In tale luce va visto innanzitutto l’evento che in questi giorni pone l’India al centro dell’attenzione di chi cerchi i segni che conducono al di là della contingenza: l’apertura il 14 gennaio del Maha Kumbh Mela, un evento dai complessi significati cosmici e mitologici, che si svolge ogni dodici anni in particolari condizioni astrali, e che può considerarsi il più imponente incontro religioso dell’umanità. Decine di milioni di persone sono in procinto di riversarsi sulle rive della confluenza dello Yamuna col Gange, per vivere, con l’immersione nelle sacre acque, il rito di una grande purificazione spirituale.

In questi stessi giorni poi una ricorrenza consente di riflettere su come l’India stessa elaborò l’immagine della sua cultura in rapporto all’Occidente. Il 12 gennaio di centocinquant’anni fa nasceva, a Calcutta, Vivekananda, il primo maestro hindū ad avere con l’Occidente un confronto diretto. Quando, nel 1893, prese la parola alla riunione del Parlamento Mondiale delle Religioni di Chicago, evento di rilievo nella storia del dialogo interreligioso, ottenne un memorabile successo presentando se stesso come rappresentante di una cultura capace di tollerare e accogliere ogni tradizione in quanto ‘madre delle religioni’.

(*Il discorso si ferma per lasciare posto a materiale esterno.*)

(** The entry at the position is copied, or the buffer is not there. *)
Lemma readdir_step q : cs d !! i = Some q -> position f + 1 < W32 ->
  let e := dirent_bytes (entry_of (k_fs k) nm q) in
  (buffer_mapped k (pd A) dent -> exists m, do_readdir t fd dent k = Ok (1, moved_on k p f m) /\
    stored (k_vmm k) A dent e SIZEOF_DIRENT m /\ buffer_at (moved_on k p f m) (pd A) dent = Some ((fun b => Z.land b 255) <$> e)) /\
  (~ buffer_mapped k (pd A) dent -> exists m, do_readdir t fd dent k = Ok (-1, set_vmm (set_memory m (set_errno EFAULT (k_vmm k))) k)).
Proof.
  intros Eq Hw e. destruct (li_open _ _ _ _ _ _ _ _ _ _ _ Hl) as [_ _ _ Hp0 Ef _ _].
  destruct (child_node _ _ _ (li_tree _ _ _ _ _ _ _ _ _ _ _ Hl) d q ltac:(by eapply list_elem_of_lookup_2)) as (x & Ex & _).
  pose proof (name_fits k cs nm (li_tree _ _ _ _ _ _ _ _ _ _ _ Hl) q x Ex) as Hlen.
  assert (El : length e = Z.to_nat SIZEOF_DIRENT) by (apply entry_length; lia).
  pose proof (copy_ready_buff _ _ _ _ _ e _ (li_buffer _ _ _ _ _ _ _ _ _ _ _ Hl) ltac:(rewrite El; done)) as Hc.
  destruct (copy_data_to_run _ _ _ _ _ _ (cy_user _ _ _ _ _ _ Hc) (cy_once _ _ _ _ _ _ Hc) (cy_len _ _ _ _ _ _ Hc)) as (r & m & j & E & Hj & Hm & Hno & Er & S).
  rewrite readdir_prefix, Eq. cbv zeta. fold e. rewrite El. rewrite Z2Nat.id by done.
  unfold on_vm. unfold bind_ at 1 3, zoom. rewrite E. split.
  - intros Hmap. assert (j = SIZEOF_DIRENT) as -> by (destruct (decide (j = SIZEOF_DIRENT)) as [|Hne]; [done|]; by destruct (Hmap j ltac:(lia) (Hno Hne))).
    rewrite decide_True in Er by done. rewrite decide_True in E |- * by done. subst r. exists m. split; [|split; [done|]].
    + cbn [Z.ltb SIZEOF_DIRENT Z.compare]. set (k1 := set_vmm _ k). unfold upd_fd.
      assert (E1 : ld_fd p k1 = Ok (f, k1)) by by apply ld_fd_ok.
      unfold bind_ at 1. rewrite (bind_ok _ _ _ _ _ E1). unfold mod_, ret_, moved_on. by rewrite w32_small by (pose proof (li_position _ _ _ _ _ _ _ _ _ _ _ Hl); lia).
    + pose proof (user_bytes_stored (k_vmm k) (t_aspace c) A dent e SIZEOF_DIRENT SIZEOF_DIRENT m (cy_user _ _ _ _ _ _ Hc) ltac:(done)
        (cy_len _ _ _ _ _ _ Hc) S Hm) as Hu.
      unfold buffer_at. cbn [moved_on k_vmm set_kfds set_vmm v_mach set_memory set_mach ram set_ram Paging.cr3]. rewrite Hu.
      by rewrite take_ge by (rewrite length_fmap, El; done).
  - intros Hun. assert (Hne : j <> SIZEOF_DIRENT) by (intros ->; by apply Hun). rewrite !decide_False in E by done. rewrite decide_False in Er by done.
    subst r. rewrite decide_False by done. by exists m.
Qed.
End call.

(** The next call finds the same directory. *)
Lemma listing_next k t fd c p f v cs nm A dent e m : listing k t fd c p f v cs nm A dent -> buffer_mapped k (pd A) dent ->
  length e = Z.to_nat SIZEOF_DIRENT -> stored (k_vmm k) A dent e SIZEOF_DIRENT m ->
  listing (moved_on k p f m) t fd c p (set_position (position f + 1) f) v cs nm A dent /\ buffer_mapped (moved_on k p f m) (pd A) dent.
Proof.
  intros [[O1 O2 O3 O4 O5 O6 O7] L2 L3 L4 L5 L6] Hmap Hlen S.
  assert (C : copy_ready (k_vmm k) (t_aspace c) A dent e SIZEOF_DIRENT) by (eapply copy_ready_buff; [exact L5|by rewrite Hlen]).
  split; [split|].
  - split; try done. apply lookup_insert_eq.
  - done.
  - done.
  - done.
  - eapply copy_ready_next; [exact C|exact S|by rewrite length_replicate].
  - cbn. lia.
  - intros j Hj. cbn [moved_on k_vmm set_kfds set_vmm v_mach set_memory set_mach ram set_ram Paging.cr3].
    destruct (copy_ready_again _ _ _ _ e _ (cy_user _ _ _ _ _ _ C) SIZEOF_DIRENT m S ltac:(done)) as (_ & _ & Hw & _). rewrite Hw by done. by apply Hmap.
Qed.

Vivekananda era stato discepolo di Ramakrishna, figura centrale della rinascita hindū dell’Ottocento: un mistico che seppe trovare nella devozione alla dea Kālī la via d’accesso a una comprensione dell’unità di tutte le religioni, che egli stesso praticò seguendo tradizioni diverse dalla propria, in particolare l’islamica e la cristiana. Richiamandosi a lui Vivekananda fondò un ordine monastico (Ramakrishna Math) e un’organizzazione umanitaria (Ramakrishna Mission) con ampia apertura interreligiosa.